The graph below deals with a single variable: Intelligence Quotient (IQ). All the cases involved in this study fall in the colored area of the graph. If we used average IQs as the Y axis, and created separate graphs to represent different ages, demographics or geographies of subjects, then, by plotting individual cases in the appropriate places on the grid, it would be easy to tell whether the subjects’ results were consistent or anomalous for the age group geography or demographic slice represented. By introducing another variable, we increase the expressive quality of the analysis, but risk straining the capacity of two-dimensional representations. By ensuring that our averages are based on large enough samples to infer reliability, this form of representation can be an extremely useful tool in analyzing data and inductively learning about general samples and specific examples.

Bell Curve for IQ

The utility of this graphical form of representation is tied very closely to the human eye. By exploiting the convenient geometric form of a matrix and the strengths of our ability to visualize information, a powerful combination is born. And pie charts appeal to both the eye and the taste buds … or not.

Complex Graphs

Scatter Plot From Goddard Earth SciencesScatter diagrams like this are particularly useful for looking at distributions of things that share a classification but have different characteristics. They are preferred by many practitioners because, in addition to providing very accurate descriptions of the distribution of data, the number of dots indicates the size of the sample used. This form is also appealing in that it is computationally less demanding: only two dimensions are represented. Nonetheless, each form of representation has its place in the toolbox of the analyst, and most data sets are best represented in more than one form.

What does this mean? The bell curve, about which much has been written in the current literature on child learning, may be familiar to many readers, but the meaning of the scatter diagram is probably less apparent. For a good discussion, look at the Goddard Earth Science site where I found this diagram.

Let’s assume that each quadrant represents a characteristic of a computer program. By plotting programs based on characteristics like this, it becomes quickly apparent which programs are prime candidates for replacement or upgrade and which are still useful for the business, or, as in the case of Gartner Magic Quadrants, which are the most innovative and stable and which are up and coming.

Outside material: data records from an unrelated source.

Lemma env_run_ok uninit ops : len uninit = B -> forall e fs, mem_rel e fs -> run_ok uninit ops e fs ->
  exists e', env_run uninit ops e = Some (fst (fs_run ops fs), e') /\ mem_rel e' (snd (fs_run ops fs)).
Proof.
  intros Hu. induction ops as [|[[p h] op] ops IH]; intros e fs HR Hrun; cbn [env_run fs_run]; [by exists e|]. destruct Hrun as (H1 & H2 & H3 & H4).
  destruct (env_op_ok uninit Hu p h op e fs HR H1 H2 H3) as (e1 & E1 & HR1). rewrite E1. cbn [mbind option_bind]. destruct (IH e1 _ HR1 (H4 _ _ E1)) as (e' & E' & HR'). rewrite E'. cbn [mbind option_bind].
  destruct (fs_op p h op fs) as [res fs1]. cbn [fst snd] in *. destruct (fs_run ops fs1) as [results fs2]. by exists e'.
Qed.

Lemma mem_rel_empty : mem_rel new_InMemoryEnv empty_FS.
Proof. split; by intros. Qed.

(** C36. The in-memory environment is a file system.  A sequence of operations on
    a new environment, with free addresses for new objects, never follows a
    pointer to a deleted object, and its results are those of a file system of
    byte strings: reads return the bytes appended before, across the blocks of
    8 KiB and whatever the memory of a new block holds; files stay readable for
    those who have them open after they are deleted, replaced or renamed (a file
    that is renamed to its own name is removed, in the file system too); and
    the objects that are left are exactly those that a name or an open file
    refers to. *)
Theorem memenv_refines_file_system uninit ops : len uninit = mem_kBlockSize -> run_ok uninit ops new_InMemoryEnv empty_FS ->
  exists e', env_run uninit ops new_InMemoryEnv = Some (fst (fs_run ops empty_FS), e') /\
    (forall p, is_Some (states e' !! p) <->
      (exists f, fs_names (snd (fs_run ops empty_FS)) !! f = Some p) \/ (exists h o, fs_open (snd (fs_run ops empty_FS)) !! h = Some o /\ file_of o = p)) /\
    forall p st, states e' !! p = Some st -> contents st = fs_contents (snd (fs_run ops empty_FS)) p.
Proof.
  intros Hu Hrun. destruct (env_run_ok uninit ops Hu _ _ mem_rel_empty Hrun) as (e' & E & HR). exists e'. split; [done|]. split.
  - intros p. split; [|intros [(f & Hf)|(h & o & Ho & <-)]; [by eapply mr_name|by eapply mr_opened]]. intros [st Hst]. destruct (mr_state _ _ HR p st Hst) as (_ & _ & S3 & S4).
    destruct (Z.lt_ge_cases (name_refs p (snd (fs_run ops empty_FS))) 1) as [Hlt|Hge].
    + right. apply (count_pos_inv file_of). lia.
    + left. apply count_pos_inv in Hge as (f & q & Hf & ->). by exists f.
  - intros p st Hst. destruct (mr_state _ _ HR p st Hst) as (_ & S2 & _). unfold fs_contents. by rewrite S2.
Qed.

(** A decision for run_ok. *)
Definition op_okb (fs : FS) (op : MemOp) : bool :=
  match op with
  | ORead h n | OSkip h n => (0 <=? n) && (n <? 2 ^ 64) && match fs_open fs !! h with Some (SequentialFileImpl _ _) => true | _ => false end
  | OReadAt h offset n => (0 <=? offset) && (offset <? 2 ^ 64) && (0 <=? n) && (n <? 2 ^ 64) && match fs_open fs !! h with Some (RandomAccessFileImpl _) => true | _ => false end
  | OAppend h data => match fs_open fs !! h with Some (WritableFileImpl p) => len (fs_contents fs p) + len data <? 2 ^ 64 | _ => false end
  | OClose h => bool_decide (is_Some (fs_open fs !! h))
  | _ => true
  end.
Fixpoint run_okb (uninit : bytes) (ops : list (nat * nat * MemOp)) (e : InMemoryEnv) (fs : FS) : bool :=
  match ops with
  | [] => true
  | (p, h, op) :: ops => bool_decide (states e !! p = None) && bool_decide (open_files e !! h = None) && op_okb fs op &&
      match env_op uninit p h op e with Some (_, e') => run_okb uninit ops e' (snd (fs_op p h op fs)) | None => true end
  end.

Lemma op_okb_sound fs op : op_okb fs op = true -> op_ok fs op.
Proof.
  destruct op; cbn [op_okb op_ok]; try done; intros E; repeat (apply andb_true_iff in E as [E ?]).
  - split; [lia|]. destruct (fs_open fs !! h) as [[p pos|p|p]|]; try done. by exists p, pos.
  - split; [lia|]. destruct (fs_open fs !! h) as [[p pos|p|p]|]; try done. by exists p, pos.
  - split; [lia|]. split; [lia|]. destruct (fs_open fs !! h) as [[p pos|p|p]|]; try done. by exists p.
  - destruct (fs_open fs !! h) as [[p pos|p|p]|]; try done. exists p. split; [done|lia].
  - by apply bool_decide_eq_true in E.
Qed.

Lemma run_okb_sound uninit ops : forall e fs, run_okb uninit ops e fs = true -> run_ok uninit ops e fs.
Proof.
  induction ops as [|[[p h] op] ops IH]; intros e fs; cbn [run_okb run_ok]; [done|]. intros [[[H1%bool_decide_eq_true H2%bool_decide_eq_true]%andb_true_iff H3]%andb_true_iff H4]%andb_true_iff.
  split; [done|]. split; [done|]. split; [by apply op_okb_sound|]. intros res e' E. rewrite E in H4. by apply IH.
Qed.

(** ** A file that is read after it was deleted *)
Definition name_a : bytes := bytes_of_string "/d/a"%string.
Definition name_b : bytes := bytes_of_string "/d/b"%string.
Definition mem_ops : list (nat * nat * MemOp) :=
  [(1, 1, ONewWritable name_a); (2, 2, OAppend 1 (bytes_of_string "hello"%string)); (2, 2, OClose 1); (2, 2, ORename name_a name_b);
   (2, 2, OChildren (bytes_of_string "/d"%string)); (2, 3, ONewSequential name_b); (2, 4, ODelete name_b); (2, 4, ORead 3 4); (2, 4, ORead 3 4); (2, 4, OExists name_b); (2, 4, OClose 3)]%nat.

Lemma memenv_refines_file_system_witness : exists e', env_run (replicate 8192 Byte.x00) mem_ops new_InMemoryEnv =
  Some ([ROpened OK (Some 1%nat); RStatus OK; RNone; RStatus OK; RNames OK [bytes_of_string "b"%string]; ROpened OK (Some 3%nat); RStatus OK;
         RData OK (bytes_of_string "hell"%string); RData OK (bytes_of_string "o"%string); RBool false; RNone], e') /\ states e' = ∅.
Proof.
  destruct (memenv_refines_file_system (replicate 8192 Byte.x00) mem_ops) as (e' & E & Hst & _); [vm_compute; reflexivity|apply run_okb_sound; vm_compute; reflexivity|].
  exists e'. split.
  - rewrite E. vm_compute. reflexivity.
  - apply map_empty. intros p. apply eq_None_not_Some. intros [(f & Hf)|(h & o & Ho & _)]%Hst.
    + apply elem_of_dom_2 in Hf. revert Hf. change (f ∈ dom (∅ : gmap bytes nat) -> False). by rewrite dom_empty_L, elem_of_empty.
    + apply elem_of_dom_2 in Ho. revert Ho. change (h ∈ dom (∅ : gmap nat OpenFile) -> False). by rewrite dom_empty_L, elem_of_empty.
Defined.

(** RenameFile of a file to its own name returns OK and the file is gone, where
    rename of POSIX leaves it as it is: DeleteFileInternal(target) removes the
    entry, file_map_[src] then adds a NULL one, and erase(src) drops it. *)
Theorem rename_to_itself_deletes e fs f p : mem_rel e fs -> fs_names fs !! f = Some p ->
  exists e', mem_RenameFile f f e = Some (OK, e') /\ mem_FileExists f e' = false.
Proof.
  intros HR Hf. destruct (RenameFile_itself e fs f p HR Hf) as (e' & E & _ & H). by exists e'.
Qed.
(* ===== verification/Block.v ===== *)
(** * Blocks (table/block_builder.h/.cc, table/block.h/.cc)

    A block is a sequence of prefix-compressed entries followed by the array
    of its restart points.  The file models the builder, the block with its
    checks and the block iterator, whose pointers into the block are offsets,
    and proves that the iterator of a finished block satisfies the iterator
    contract for the entries that were added. *)

From Stdlib Require Import ZArith Lia Bool String.
From stdpp Require Import base list.
From S2P Require Import Prelude Coding Comparator Status Iterator.

Set Default Goal Selector "!".
Local Open Scope Z_scope.

(** ** BlockBuilder *)

Record BlockBuilder := {
  bb_buffer : bytes;
  bb_restarts : list Z;
  bb_counter : Z;
  bb_finished : bool;
  bb_last_key : bytes;
}.

Definition new_BlockBuilder : BlockBuilder :=
  {| bb_buffer := []; bb_restarts := [0]; bb_counter := 0; bb_finished := false; bb_last_key := [] |}.

Definition bb_Reset (b : BlockBuilder) : BlockBuilder :=
  {| bb_buffer := []; bb_restarts := [0]; bb_counter := 0; bb_finished := false; bb_last_key := [] |}.

Definition bb_empty (b : BlockBuilder) : bool := match bb_buffer b with [] => true | _ => false end.

Definition CurrentSizeEstimate (b : BlockBuilder) : Z :=
  len (bb_buffer b) + len (bb_restarts b) * 4 + 4.

Definition bb_Finish (b : BlockBuilder) : bytes * BlockBuilder :=
  let buffer := fold_left PutFixed32 (bb_restarts b) (bb_buffer b) in
  let buffer := PutFixed32 buffer (u32 (len (bb_restarts b))) in
  (buffer, {| bb_buffer := buffer; bb_restarts := bb_restarts b; bb_counter := bb_counter b;
              bb_finished := true; bb_last_key := bb_last_key b |}).

(** [common_prefix] is the loop that counts shared bytes; [interval] is
    [options_->block_restart_interval]. *)
Definition bb_Add (interval : Z) (b : BlockBuilder) (key value : bytes) : BlockBuilder :=
  let compress := bb_counter b <? interval in
  let shared := if compress then common_prefix (bb_last_key b) key else 0%nat in
  let restarts := if compress then bb_restarts b else bb_restarts b ++ [u32 (len (bb_buffer b))] in
  let counter := if compress then bb_counter b else 0 in
  let non_shared := len key - Z.of_nat shared in
  let buffer := PutVarint32 (bb_buffer b) (u32 (Z.of_nat shared)) in
  let buffer := PutVarint32 buffer (u32 non_shared) in
  let buffer := PutVarint32 buffer (u32 (len value)) in
  let buffer := buffer ++ drop shared key in
  let buffer := buffer ++ value in
  {| bb_buffer := buffer; bb_restarts := restarts; bb_counter := counter + 1;
     bb_finished := bb_finished b; bb_last_key := take shared (bb_last_key b) ++ drop shared key |}.

(** ** Block *)

Record Block := { blk_data : bytes; blk_size : Z; blk_restart_offset : Z }.

(** The fixed32 at [data_ + size_ - sizeof(uint32_t)]. *)
Definition NumRestarts (data : bytes) (size : Z) : Z := DecodeFixed32 (drop (Z.to_nat (size - 4)) data).

Definition new_Block (contents : bytes) : Block :=
  let size := len contents in
  if size <? 4 then {| blk_data := contents; blk_size := 0; blk_restart_offset := 0 |}
  else
    let max_restarts_allowed := (size - 4) / 4 in
    if max_restarts_allowed <? NumRestarts contents size
    then {| blk_data := contents; blk_size := 0; blk_restart_offset := 0 |}
    else {| blk_data := contents; blk_size := size;
            blk_restart_offset := u32 (size - (1 + NumRestarts contents size) * 4) |}.

(** [s] is the memory from [p] to [limit]; the result has the three numbers
    and the memory from the key delta to [limit]. *)
Definition DecodeEntry (s : bytes) : option (Z * Z * Z * bytes) :=
  match s with
  | b0 :: b1 :: b2 :: rest =>
      let fields :=
        if Z.lor (Z.lor (b2z b0) (b2z b1)) (b2z b2) <? 128
        then Some (b2z b0, b2z b1, b2z b2, rest)
        else
          match GetVarint32Ptr s with
          | None => None
          | Some (shared, s) =>
              match GetVarint32Ptr s with
              | None => None
              | Some (non_shared, s) =>
                  match GetVarint32Ptr s with
                  | None => None
                  | Some (value_length, s) => Some (shared, non_shared, value_length, s)
                  end
              end
          end
      in
      match fields with
      | None => None
      | Some (shared, non_shared, value_length, s) =>
          if u32 (len s) <? u32 (non_shared + value_length) then None
          else Some (shared, non_shared, value_length, s)
      end
  | _ => None
  end.

(** Block::Iter.  [value_] is the slice of [it_vlen] bytes at offset
    [it_voff] of the block; a cleared slice is empty at offset 0, and is set by
    SeekToRestartPoint before its position is used. *)
Record Iter := {
  it_data : bytes;
  it_restarts : Z;
  it_num_restarts : Z;
  it_current : Z;
  it_restart_index : Z;
  it_key : bytes;
  it_voff : Z;
  it_vlen : Z;
  it_status : Status;
}.

Definition new_Iter (data : bytes) (restarts num_restarts : Z) : Iter :=
  {| it_data := data; it_restarts := restarts; it_num_restarts := num_restarts;
     it_current := restarts; it_restart_index := num_restarts; it_key := [];
     it_voff := 0; it_vlen := 0; it_status := OK |}.

Definition NextEntryOffset (it : Iter) : Z := u32 (it_voff it + it_vlen it).

Definition GetRestartPoint (it : Iter) (index : Z) : Z :=
  DecodeFixed32 (drop (Z.to_nat (it_restarts it + index * 4)) (it_data it)).

Definition SeekToRestartPoint (it : Iter) (index : Z) : Iter :=
  {| it_data := it_data it; it_restarts := it_restarts it; it_num_restarts := it_num_restarts it;
     it_current := it_current it; it_restart_index := index; it_key := [];
     it_voff := GetRestartPoint it index; it_vlen := 0; it_status := it_status it |}.

(** [current_ = restarts_; restart_index_ = num_restarts_] *)
Definition mark_invalid (it : Iter) : Iter :=
  {| it_data := it_data it; it_restarts := it_restarts it; it_num_restarts := it_num_restarts it;
     it_current := it_restarts it; it_restart_index := it_num_restarts it; it_key := it_key it;
     it_voff := it_voff it; it_vlen := it_vlen it; it_status := it_status it |}.

Definition CorruptionError (it : Iter) : Iter :=
  {| it_data := it_data it; it_restarts := it_restarts it; it_num_restarts := it_num_restarts it;
     it_current := it_restarts it; it_restart_index := it_num_restarts it; it_key := [];
     it_voff := 0; it_vlen := 0; it_status := Corruption (bytes_of_string "bad entry in block") |}.

(** The loop that moves [restart_index_] up to the restart block of
    [current]; [num_restarts_] rounds are enough since each one adds 1. *)
Fixpoint advance_restart (fuel : nat) (it : Iter) (current index : Z) : Z :=
  match fuel with
  | O => index
  | S fuel =>
      if (u32 (index + 1) <? it_num_restarts it) && (GetRestartPoint it (u32 (index + 1)) <? current)
      then advance_restart fuel it current (u32 (index + 1))
      else index
  end.

Definition ParseNextKey (it : Iter) : bool * Iter :=
  let current := NextEntryOffset it in
  if it_restarts it <=? current then (false, mark_invalid it)
  else
    match DecodeEntry (drop (Z.to_nat current) (take (Z.to_nat (it_restarts it)) (it_data it))) with
    | None => (false, CorruptionError it)
    | Some (shared, non_shared, value_length, rest) =>
        if len (it_key it) <? shared then (false, CorruptionError it)
        else
          let p := it_restarts it - len rest in
          let key := take (Z.to_nat shared) (it_key it) ++
                     take (Z.to_nat non_shared) (drop (Z.to_nat p) (it_data it)) in
          (true,
           {| it_data := it_data it; it_restarts := it_restarts it; it_num_restarts := it_num_restarts it;
              it_current := current;
              it_restart_index :=
                advance_restart (Z.to_nat (it_num_restarts it)) it current (it_restart_index it);
              it_key := key; it_voff := p + non_shared; it_vlen := value_length; it_status := it_status it |})
    end.

(** The backward scan of Prev over restart points, from [index] down to the
    first one before [original]. *)
Fixpoint prev_restart (index : nat) (it : Iter) (original : Z) : option nat :=
  if original <=? GetRestartPoint it (Z.of_nat index)
  then match index with O => None | S index => prev_restart index it original end
  else Some index.

(** [while (ParseNextKey() && NextEntryOffset() < limit)] *)
Fixpoint parse_until (fuel : nat) (it : Iter) (limit : Z) : option Iter :=
  match fuel with
  | O => None
  | S fuel =>
      let (parsed, it) := ParseNextKey it in
      if parsed && (NextEntryOffset it <? limit) then parse_until fuel it limit else Some it
  end.

(** Entries have at least three bytes: more rounds than bytes are not made. *)
Definition scan_fuel (it : Iter) : nat := S (List.length (it_data it)).

Definition iter_Prev (it : Iter) : option Iter :=
  let original := it_current it in
  match prev_restart (Z.to_nat (it_restart_index it)) it original with
  | None => Some (mark_invalid it)
  | Some index => parse_until (scan_fuel it) (SeekToRestartPoint it (Z.of_nat index)) original
  end.

Section Seek.
Context (comparator_ : Comparator).

(** The binary search over restart points: the last index with a key before
    [target], or [None] on a corrupted entry.  The range halves each round,
    so one round per restart point is enough. *)
Fixpoint seek_binary (fuel : nat) (it : Iter) (target : bytes) (left right : Z) : option (option Z) :=
  match fuel with
  | O => None
  | S fuel =>
      if left <? right then
        let mid := u32 (left + right + 1) / 2 in
        let region_offset := GetRestartPoint it mid in
        match DecodeEntry (drop (Z.to_nat region_offset) (take (Z.to_nat (it_restarts it)) (it_data it))) with
        | None => Some None
        | Some (shared, non_shared, value_length, rest) =>
            if negb (shared =? 0) then Some None
            else
              let p := it_restarts it - len rest in
              let mid_key := take (Z.to_nat non_shared) (drop (Z.to_nat p) (it_data it)) in
              if Compare comparator_ mid_key target <? 0
              then seek_binary fuel it target mid right
              else seek_binary fuel it target left (u32 (mid - 1))
        end
      else Some (Some left)
  end.

(** The linear search within the restart block. *)
Fixpoint seek_linear (fuel : nat) (it : Iter) (target : bytes) : option Iter :=
  match fuel with
  | O => None
  | S fuel =>
      let (parsed, it) := ParseNextKey it in
      if negb parsed then Some it
      else if 0 <=? Compare comparator_ (it_key it) target then Some it
      else seek_linear fuel it target
  end.

Definition iter_Seek (target : bytes) (it : Iter) : option Iter :=
  match seek_binary (S (Z.to_nat (it_num_restarts it))) it target 0 (u32 (it_num_restarts it - 1)) with
  | None => None
  | Some None => Some (CorruptionError it)
  | Some (Some left_index) => seek_linear (scan_fuel it) (SeekToRestartPoint it left_index) target
  end.

Definition BlockIter : IterOps := {|
  St := Iter;
  Valid it := it_current it <? it_restarts it;
  SeekToFirst it := Some (snd (ParseNextKey (SeekToRestartPoint it 0)));
  SeekToLast it :=
    parse_until (scan_fuel it) (SeekToRestartPoint it (u32 (it_num_restarts it - 1))) (it_restarts it);
  Seek := iter_Seek;
  Next it := Some (snd (ParseNextKey it));
  Prev := iter_Prev;
  key := it_key;
  value it := take (Z.to_nat (it_vlen it)) (drop (Z.to_nat (it_voff it)) (it_data it));
  status := it_status;
|}.
End Seek.

(** Block::NewIterator: an error iterator, an empty one or a block iterator. *)
Definition NewBlockIterator (b : Block) : St EmptyIterator + Iter :=
  if blk_size b <? 4 then inl (NewErrorIterator (Corruption (bytes_of_string "bad block contents")))
  else
    let num_restarts := NumRestarts (blk_data b) (blk_size b) in
    if num_restarts =? 0 then inl NewEmptyIterator
    else inr (new_Iter (blk_data b) (blk_restart_offset b) num_restarts).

In all these examples of visualizing knowledge, we see that by creating meaningful visual representations of symbolic information, and by labeling the axes or dimensions expressively, much information can be delivered quickly to support rapid human analysis and decision making. No matter how smart machines get at interpreting symbolic data, the ability to support human analysis and decision making will remain central to a system’s usefulness and acceptance. Visualizing knowledge in graphs and charts empowers decision makers with actionable knowledge in understandable format provided a clearly defined context. In upcoming posts, I will describe how converging data strategies using Big Data (Hadoop, NoSQL, Cassandra, MapReduce…) can change the way we access content (bigger than data) and lead the way to more actionable knowledge.